United States District Court, S.D. Mississippi, Western Division

May 23, 2018




         Before the Court is a Motion for Summary Judgment [Doc. 41] filed by Defendants Kelvin Harrell, Cecil Jackson, Sanderson Farms, Inc. (Processing Division), and Sanderson Farms, Inc.[1] For the reasons that follow, the Motion will be GRANTED.


         This employment dispute arises from racial discrimination Jerry Bates contends he endured as a clean-up worker at a McComb, Mississippi Sanderson Farms plant, and retaliation he says he experienced after he filed a complaint with the Equal Employment Opportunity Commission.

         Bates, an African-American, worked on the clean-up crew at Sanderson Farms' McComb plant for over twenty years, from May 1995 to December 2015. As a worker on the clean-up crew, Bates cleaned the plant's production and processing equipment to prepare the plant for the day's poultry processing operations.

         Sanderson Farms also employed Kelvin Harrell, Bates' supervisor, and Cecil Jackson, Division Manager of the McComb plant. Harrell was the subject of a July 2015 EEOC complaint, in which Bates alleged that Harrell “constantly harassed” him and “placed negative information in [his] file” because Bates complained about Harrell to Jackson.

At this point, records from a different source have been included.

(* ===== verification/Notification.v ===== *)
(** * Notification events

    [services/notification_service/]: [models.py] (the data), [event_intake.py]
    (severity classification and normalisation), [publishers.py] (the bridge
    that turns events of other pipelines into notification envelopes). [now] is
    the clock reading of a call in microseconds, [uuid4] the integer of the
    random UUID it draws. *)

From S2P Require Import Prelude PyStr PyTime PyUuid PyVal Envelope Broker.
From stdpp Require Import options.
From Stdlib Require Import Ascii String.

#[local] Open Scope Z_scope.

(** ** Models *)

Inductive NotificationSeverity := INFO | WARNING | CRITICAL.

#[export] Instance severity_eq_dec : EqDecision NotificationSeverity.
Proof. solve_decision. Defined.

Definition severity_value (s : NotificationSeverity) : string :=
  match s with INFO => "INFO" | WARNING => "WARNING" | CRITICAL => "CRITICAL" end.

Definition severity_rank (s : NotificationSeverity) : Z :=
  match s with INFO => 1 | WARNING => 2 | CRITICAL => 3 end.

Record NotificationEvent := {
  ne_notification_event_id : string;
  ne_trace_id : string;
  ne_decision_id : string;
  ne_mode : string;
  ne_event_type : string;
  ne_severity : NotificationSeverity;
  ne_idempotency_key : string;
  ne_emitted_at : string;
  ne_service : string;
  ne_payload : dict;
}.

Record NotificationPreference := {
  np_user_id : string;
  np_min_severity : NotificationSeverity;
  np_gateways : list string;
  np_strategy_ids : list string;
  np_event_types : list string;
}.

Record NotificationMessage := {
  nm_message_id : string;
  nm_user_id : string;
  nm_gateway : string;
  nm_severity : NotificationSeverity;
  nm_title : string;
  nm_body : string;
  nm_metadata : dict;
}.

Record DeliveryResult := {
  dr_message_id : string;
  dr_gateway : string;
  dr_status : string;
  dr_attempt : Z;
  dr_detail : option string;
}.

Record NotificationProcessingResult := {
  pr_event : NotificationEvent;
  pr_messages : list NotificationMessage;
  pr_results : list DeliveryResult;
}.

(** ** Severity *)

Definition _declared_severity (payload : dict) : option NotificationSeverity :=
  match dget "severity" payload with
  | VStr declared =>
      let normalized := upper (strip declared) in
      if String.eqb normalized "INFO" then Some INFO
      else if String.eqb normalized "WARNING" then Some WARNING
      else if String.eqb normalized "CRITICAL" then Some CRITICAL
      else None
  | _ => None
  end.

Definition classify_severity (event_type : string) (payload : dict) : NotificationSeverity :=
  let lowered := lower event_type in
  let alarm := if contains "kill_switch" lowered || contains "tripped" lowered
               then CRITICAL else WARNING in
  if starts_with "risk." lowered then alarm
  else if starts_with "notify.risk." lowered then default alarm (_declared_severity payload)
  else if starts_with "system." lowered || starts_with "notify.system." lowered then CRITICAL
  else if starts_with "oms.order." lowered then
    if existsb (fun token => contains token lowered) ["rejected"; "cancel"; "expired"]
    then WARNING else INFO
  else if starts_with "agent.decision" lowered then
    if contains "rejected" lowered then WARNING else INFO
  else default INFO (_declared_severity payload).

(** ** Intake *)

Definition payload_of (e : dict) : dict := match dget "payload" e with VDict p => p | _ => [] end.

Definition normalize (envelope : val) : result NotificationEvent :=
  _ ← validate_envelope envelope;
  match envelope with
  | VDict e =>
      event_type_v ← dict_index "event_type" e;
      let event_type := py_str event_type_v in
      _ ← dict_index "payload" e;
      let payload := payload_of e in
      let severity := classify_severity event_type payload in
      key ← dict_index "idempotency_key" e;
      trace_id ← dict_index "trace_id" e;
      decision_id ← dict_index "decision_id" e;
      mode ← dict_index "mode" e;
      emitted_at ← dict_index "emitted_at" e;
      Ok {| ne_notification_event_id :=
              uuid_str (uuid5_url ("notify:" +:+ py_str key +:+ ":" +:+ event_type +:+ ":" +:+
                                   severity_value severity));
            ne_trace_id := py_str trace_id;
            ne_decision_id := py_str decision_id;
            ne_mode := py_str mode;
            ne_event_type := event_type;
            ne_severity := severity;
            ne_idempotency_key := py_str key;
            ne_emitted_at := py_str emitted_at;
            ne_service := py_str (dget_or "service" (VStr "unknown") e);
            ne_payload := payload |}
  | _ => raise TypeError "envelope is not a mapping"
  end.

(** ** The bridge *)

Record NotificationEventBridge := { nb_routing_key : string; nb_service_name : string }.

Definition default_bridge : NotificationEventBridge :=
  {| nb_routing_key := "notify.events.raw"; nb_service_name := "notification_bridge" |}.

Definition _safe_uuid (prefix value : string) : string :=
  if uuid_valid value then value else uuid_str (uuid5_url (prefix +:+ ":" +:+ value)).

Definition notification_envelope (b : NotificationEventBridge) (now uuid4 : Z)
    (notification_event_type : string) (source : dict) : dict :=
  let str_at k dflt := py_str (dget_or k (VStr dflt) source) in
  let mode := str_or (upper (strip (str_at "mode" "REAL"))) "REAL" in
  let idempotency_key := str_or (str_at "idempotency_key" "") (uuid_str uuid4) in
  let source_event_type := str_at "event_type" "unknown" in
  let payload := payload_of source in
  let severity := severity_value (classify_severity source_event_type payload) in
  [("trace_id", VStr (_safe_uuid "trace" (str_at "trace_id" "")));
   ("decision_id", VStr (_safe_uuid "decision" (str_at "decision_id" "")));
   ("mode", VStr (if bool_decide (mode ∈ ALLOWED_MODES) then mode else "REAL"));
   ("idempotency_key", VStr ("notify:" +:+ notification_event_type +:+ ":" +:+ idempotency_key));
   ("event_type", VStr notification_event_type);
   ("severity", VStr severity);
   ("emitted_at", VStr (str_at "emitted_at" (iso_z now)));
   ("payload", VDict
      [("source_event_type", VStr source_event_type);
       ("source_service", VStr (str_at "service" "unknown"));
       ("source_payload", VDict payload);
       ("severity", VStr severity)]);
   ("service", VStr (nb_service_name b))].

(** The broker as the publisher; its state is kept when a call raises. *)
Definition broker_publish (routing_key : string) (message : dict)
  : prog InMemoryTopicBroker (list PublishedMessage) :=
  fun b => match publish routing_key (VDict message) b with
           | Ok (b', l) => (b', Ok l)
           | Raise e => (b, Raise e)
           end.

Lemma broker_publish_emits k m b :
  bindings_declared b -> exists b' receipt, broker_publish k m b = (b', Ok receipt) /\ emits b b' [(k, m)].
Proof.
  intros Hd. destruct (publish_emits b k m Hd) as (b' & receipt & E & He).
  exists b', receipt. unfold broker_publish. by rewrite E.
Qed.

Definition _publish_from_source (b : NotificationEventBridge) (now uuid4 : Z)
    (notification_event_type : string) (source : dict) : prog InMemoryTopicBroker dict :=
  let envelope := notification_envelope b now uuid4 notification_event_type source in
  _ ← lift (validate_envelope (VDict envelope));
  _ ← broker_publish (nb_routing_key b) envelope;
  mret envelope.

Definition publish_strategy_event b now uuid4 source :=
  _publish_from_source b now uuid4 "notify.strategy.event" source.
Definition publish_oms_event b now uuid4 source :=
  _publish_from_source b now uuid4 "notify.oms.event" source.
Definition publish_risk_event b now uuid4 source :=
  _publish_from_source b now uuid4 "notify.risk.event" source.

Definition publish_system_health_event (b : NotificationEventBridge) (now now' uuid4 : Z)
    (trace_id mode event_type severity reason : string) (details : dict)
  : prog InMemoryTopicBroker dict :=
  let key := "system:" +:+ event_type +:+ ":" +:+ reason in
  _publish_from_source b now' uuid4 "notify.system.event"
    [("trace_id", VStr (_safe_uuid "trace" trace_id));
     ("decision_id", VStr (uuid_str (uuid5_url key)));
     ("mode", VStr mode); ("idempotency_key", VStr key); ("event_type", VStr event_type);
     ("emitted_at", VStr (iso_z now));
     ("payload", VDict [("reason", VStr reason); ("details", VDict details);
                        ("severity", VStr severity)]);
     ("service", VStr "system_health")].

(** ** What the bridge produces *)

Lemma safe_uuid_valid prefix value : uuid_valid (_safe_uuid prefix value) = true.
Proof. unfold _safe_uuid. destruct (uuid_valid value) eqn:E; [done|]. apply uuid_str_valid. Qed.

Lemma safe_uuid_id prefix value : uuid_valid value = true -> _safe_uuid prefix value = value.
Proof. unfold _safe_uuid. by intros ->. Qed.

Lemma mode_or_real_allowed (m : string) :
  (if bool_decide (m ∈ ALLOWED_MODES) then m else "REAL"%string) ∈ ALLOWED_MODES.
Proof. case_bool_decide; [done|]. unfold ALLOWED_MODES. set_solver. Qed.

#[export] Hint Resolve safe_uuid_valid mode_or_real_allowed : envelope.

(** The envelope of any source is valid as soon as its time stamp is. *)
Lemma notification_envelope_wf b now uuid4 net source :
  strip net <> ""%string ->
  valid_stamp (py_str (dget_or "emitted_at" (VStr (iso_z now)) source)) = true ->
  well_formed (notification_envelope b now uuid4 net source).
Proof. intros Hn Hs. unfold notification_envelope. wf_envelope. Qed.

(** The severity the bridge writes is the one intake reads back. *)
Definition BRIDGED_TYPES : list string :=
  ["notify.strategy.event"; "notify.oms.event"; "notify.risk.event"].

Lemma bridged_severity net b now uuid4 source :
  net ∈ BRIDGED_TYPES ->
  classify_severity net (payload_of (notification_envelope b now uuid4 net source)) =
  classify_severity (py_str (dget_or "event_type" (VStr "unknown") source)) (payload_of source).
Proof.
  intros Hn. unfold notification_envelope, payload_of, dget at 1. cbn [dict_get String.eqb Ascii.eqb Bool.eqb default].
  remember (classify_severity (py_str (dget_or "event_type" (VStr "unknown") source)) _) as s.
  unfold BRIDGED_TYPES in Hn. rewrite !elem_of_cons, elem_of_nil in Hn.
  destruct Hn as [->|[->|[->|[]]]]; destruct s; reflexivity.
Qed.

Lemma normalize_ok e :
  well_formed e ->
  exists ev, normalize (VDict e) = Ok ev /\
    ne_event_type ev = py_str (dget "event_type" e) /\ ne_payload ev = payload_of e /\
    ne_severity ev = classify_severity (py_str (dget "event_type" e)) (payload_of e) /\
    ne_trace_id ev = py_str (dget "trace_id" e) /\ ne_decision_id ev = py_str (dget "decision_id" e) /\
    ne_mode ev = py_str (dget "mode" e) /\ ne_idempotency_key ev = py_str (dget "idempotency_key" e).
Proof.
  intros Hw. unfold normalize. rewrite well_formed_validates by done.
  destruct Hw as [(t & T & _) (d & D & _) (m & M & _) (k & K & _) (et & E & _) (st & S & _) (p & P)].
  cbn [mbind result_bind]. unfold dict_index, dget. rewrite T, D, M, K, E, S, P.
  cbn [mbind result_bind default]. eexists. split; [reflexivity|]. repeat (split; [reflexivity|]). reflexivity.
Qed.

Lemma publish_from_source_ok b now uuid4 net source br :
  bindings_declared br -> strip net <> ""%string ->
  valid_stamp (py_str (dget_or "emitted_at" (VStr (iso_z now)) source)) = true ->
  let env := notification_envelope b now uuid4 net source in
  exists br', _publish_from_source b now uuid4 net source br = (br', Ok env) /\
    well_formed env /\ bindings_declared br' /\
    (forall q (l : list dict), bound br (nb_routing_key b) q -> br_queues br !! q = Some l ->
       br_queues br' !! q = Some (l ++ [env])) /\
    (forall q, ~ bound br (nb_routing_key b) q -> br_queues br' !! q = br_queues br !! q).
Proof.
  intros Hd Hn Hs env. pose proof (notification_envelope_wf b now uuid4 net source Hn Hs) as Hw.
  destruct (publish_spec br (nb_routing_key b) env Hd) as (br' & receipt & E & Hd' & _ & _ & Hq & Hn' & _).
  exists br'. split; [|done]. unfold _publish_from_source. fold env. unfold mbind, prog_bind, lift, mret, prog_ret.
  rewrite well_formed_validates by done. unfold broker_publish. by rewrite E.
Qed.

(** Nothing is lost between the bridge and the notification intake: for
    every event of the strategy, OMS or risk pipelines whose time stamp is
    valid (or missing), whatever else it holds, the bridge succeeds, appends
    one valid envelope to each queue bound to its routing key, and the intake
    accepts that envelope and recovers from it the severity the source event
    itself deserves, its payload, and its trace and decision ids when they are
    UUIDs. *)
Theorem bridge_intake_roundtrip b now uuid4 net source br :
  bindings_declared br -> net ∈ BRIDGED_TYPES ->
  valid_stamp (py_str (dget_or "emitted_at" (VStr (iso_z now)) source)) = true ->
  exists br' env ev, _publish_from_source b now uuid4 net source br = (br', Ok env) /\
    (forall q (l : list dict), bound br (nb_routing_key b) q -> br_queues br !! q = Some l ->
       br_queues br' !! q = Some (l ++ [env])) /\
    (forall q, ~ bound br (nb_routing_key b) q -> br_queues br' !! q = br_queues br !! q) /\
    normalize (VDict env) = Ok ev /\
    ne_severity ev =
      classify_severity (py_str (dget_or "event_type" (VStr "unknown") source)) (payload_of source) /\
    dget "source_payload" (ne_payload ev) = VDict (payload_of source) /\
    (forall t, dict_get "trace_id" source = Some (VStr t) -> uuid_valid t = true -> ne_trace_id ev = t) /\
    (forall d, dict_get "decision_id" source = Some (VStr d) -> uuid_valid d = true -> ne_decision_id ev = d).
Proof.
  intros Hd Hn Hs. assert (Hstrip : strip net <> ""%string).
  { unfold BRIDGED_TYPES in Hn. rewrite !elem_of_cons, elem_of_nil in Hn.
    destruct Hn as [->|[->|[->|[]]]]; auto with envelope. }
  destruct (publish_from_source_ok b now uuid4 net source br Hd Hstrip Hs) as (br' & E & Hw & _ & Hq & Hn').
  destruct (normalize_ok _ Hw) as (ev & Ev & _ & Hp & Hsev & Ht & Hdc & _).
  exists br', (notification_envelope b now uuid4 net source), ev.
  split; [exact E|]. split; [exact Hq|]. split; [exact Hn'|]. split; [exact Ev|].
  split; [rewrite Hsev; apply (bridged_severity net b now uuid4 source Hn)|].
  split; [by rewrite Hp|]. split.
  - intros t T V. rewrite Ht. unfold notification_envelope, dget at 1, dget_or. rewrite T. simpl.
    by apply safe_uuid_id.
  - intros d D V. rewrite Hdc. unfold notification_envelope, dget at 1, dget_or. rewrite D. simpl.
    by apply safe_uuid_id.
Qed.

(** ** A concrete event *)

Module Example.
Definition trace : string := "11111111-1111-4111-8111-111111111111".
(** A cancellation without decision id or time stamp. *)
Definition cancelled : dict :=
  [("trace_id", VStr trace); ("event_type", VStr "oms.order.cancelled"); ("mode", VStr " mock ");
   ("payload", VDict [("order_id", VStr "o-1")])].
Definition now : Z := 1000000.
End Example.

Lemma bridge_intake_roundtrip_witness :
  exists br' env ev,
    _publish_from_source default_bridge Example.now 7 "notify.oms.event" Example.cancelled empty_broker =
      (br', Ok env) /\
    normalize (VDict env) = Ok ev /\ ne_severity ev = WARNING /\ ne_trace_id ev = Example.trace /\
    dget "mode" env = VStr "MOCK".
Proof.
  destruct (bridge_intake_roundtrip default_bridge Example.now 7 "notify.oms.event" Example.cancelled
              empty_broker) as (br' & env & ev & E & _ & _ & Ev & Hs & _ & Ht & _).
  - intros p s q H. unfold empty_broker in H. cbn [br_bindings] in H. by rewrite lookup_empty in H.
  - unfold BRIDGED_TYPES. set_solver.
  - vm_compute. reflexivity.
  - exists br', env, ev. split; [exact E|]. split; [exact Ev|]. split; [rewrite Hs; reflexivity|].
    split; [apply Ht; [reflexivity|vm_compute; reflexivity]|].
    vm_compute in E. injection E as _ <-. reflexivity.
Defined.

         Four months after initiating that EEOC complaint, Bates attended Sanderson Farms' annual “Heart & Soul” meeting. Heart & Soul meetings are mandatory employment seminars conducted by Sanderson Farms management. After each Heart & Soul meeting, employees are asked to complete a survey and submit written comments to Sanderson Farms' President. Company policy dictates that the Division Manager -- in this case, Jackson -- meet in-person with each employee who submits a Heart & Soul meeting comment.

         After the November 2015 Heart & Soul meeting, Bates submitted this comment:

Pay clean-up 40 hrs pay like all other Dept. We do more than 40 hrs worth of work a week: We actually work a miracle everyday to make this plant start up on time everyday.

         As Sanderson Farms' policy required, Jackson arranged in-person meetings with employees who, like Bates, submitted comments at the Heart & Soul meeting. To facilitate those meetings, Jackson emailed clean-up crew supervisors Chad Robinson and Dorsey Cameron. He instructed Robinson and Cameron to tell eight cleanup crew employees -- including Bates -- to remain at work after their shift ended on December 4, 2015 so that Jackson could meet with them about the comments they submitted.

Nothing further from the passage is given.